ところで、茂木さんを含め、聡明かつ人格的な方々の特徴として、対話の相手の意見が明らかに見識が足りないか間違っているかしているように思えても、その意見を否定せず、いったん肯定したうえで、自身の見解を伝えるという余裕のある姿勢があるように思います。そしてその見解の伝え方には、相手に「否定された」と感じさせないような配慮があるようにもおもいます。(トロール等は別として…)
私もそうできたらと思い、できるだけ実践しているのですが、どうも拒絶反応が一度出てしまうと、受け入れることができなくなります。
例えば、今は受け流せるようになりましたが、お酒たばこ(による害)が嫌いなので、以前は、それらを良いものだと話してくる人に対し、無意識に壁を作っていました。今も、道理に合わない(ように私には思える)話とか、退廃的なものを勧めてくる話とか、改善する気のない愚痴を聞くと、モヤモヤしてきて拒絶反応が出てしまいます。(時には、自分にとって都合の悪い話もその対象になっているようです…)。そして、相手によって、黙り込んでしまうか、自分の主張を押し付けてしまうかしてしまいます。
少々独善的な性格なのか、そうした言動が原因で数年前に兄弟からひどく嫌われてしまいました^^; 

後悔した経験が1度2度ではないため、最近はむやみに自分の意見を言わないようにしているのですが、そうすると今度は自分の考えというものが固まらず、芯がどんどんふにゃふにゃになっていくような気がします。コンフリクトを避けられるメリットはあっても、それはそれでつらいのです。

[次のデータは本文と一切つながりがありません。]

(** ** The consistent branch *)

(** The calls between the creation of the temporary file and the write:
    [chm] is the permission copy, [lst] the [lstat] of the target, and
    [do_fsync] the decision of [fd_should_be_fsynced]. *)
Definition prelude (filename tmp : string) (flags : Z)
    (chm lst : list call) (do_fsync : bool) : Prop :=
  (chm = [] \/ exists m, chm = [CFchmod tmp m None]) /\
  if any_durability flags && has_flag flags G_FILE_SET_CONTENTS_ONLY_EXISTING
  then exists res, lst = [CLstat filename res] /\
                   do_fsync = lstat_wants_fsync res
  else lst = [] /\ do_fsync = any_durability flags.

Definition data_part (tmp : string) (do_fsync : bool) (data : list call)
  : Prop :=
  Forall (is_data_call tmp) data /\
  (do_fsync = false -> forall x, ~ In (CFsync tmp x) data).

(** The calls made once the temporary file [tmp] exists, by outcome. *)
Inductive consistent_tail (filename tmp : string) (flags : Z)
  : bool * option GError -> list call -> Prop :=
| tail_chmod_failed m e r :
    consistent_tail filename tmp flags
      (false, Some (set_file_error tmp MsgChmod e))
      [CStat filename None; CFchmod tmp m (Some e); CUnlink tmp r]
| tail_write_failed st chm lst do_fsync data err r :
    prelude filename tmp flags chm lst do_fsync ->
    data_part tmp do_fsync data ->
    write_failure tmp tmp err data ->
    consistent_tail filename tmp flags (false, Some err)
      ([CStat filename st] ++ chm ++ lst ++ data ++ [CUnlink tmp r])
| tail_rename_failed st chm lst do_fsync data e r :
    prelude filename tmp flags chm lst do_fsync ->
    data_part tmp do_fsync data ->
    (do_fsync = true -> In (CFsync tmp None) data) ->
    consistent_tail filename tmp flags
      (false, Some (mkGError (g_file_error_from_errno e) MsgRename tmp e))
      ([CStat filename st] ++ chm ++ lst ++ data
       ++ [CRename tmp filename (Some e); CUnlink tmp r])
| tail_renamed st chm lst do_fsync data dirs :
    prelude filename tmp flags chm lst do_fsync ->
    data_part tmp do_fsync data ->
    (do_fsync = true -> In (CFsync tmp None) data) ->
    Forall (is_dir_call filename) dirs ->
    (do_fsync = false -> dirs = []) ->
    consistent_tail filename tmp flags (true, None)
      ([CStat filename st] ++ chm ++ lst ++ data
       ++ [CRename tmp filename None] ++ dirs).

どうしたら、自分と全く違う価値観を受け止め、かつ自分の価値観と共存させる(自分の中で)ことができるのでしょうか。あるいは、どう認識したら、価値観の合わない話を上手に受け流せる?のでしょうか。


ご回答。


ぼくも、みくささんのように、いやだなあ、という気持ちはあるのです。


でも、それに支配されたくないという気持ちもある。


私たちの中にどのような感情が引き起こされるかは、私たちのその認知的な評価によって決まります(apprisal theory)。


ですので、どのように相手の言動を評価するかということは決定論的ではなく、認知過程固有の可塑性があるわけです。



https://en.wikipedia.org/wiki/Appraisal_theory



また、どんなふうに解釈しても、やっぱり嫌だなあ、というときは(笑)、そのような感情にできるだけ注意(attention)を向けないようにします。

いわゆる、スルーするというやつです。


とにかく、ポイントは、ある感情が引き起こされるプロセス、あるいはその感情に自分が影響を受けるプロセスの両方に、フレキシブルに対応する能力が脳にはあるということです。


自分の感情に支配されない方が、スムーズに前に進んでいくことができます。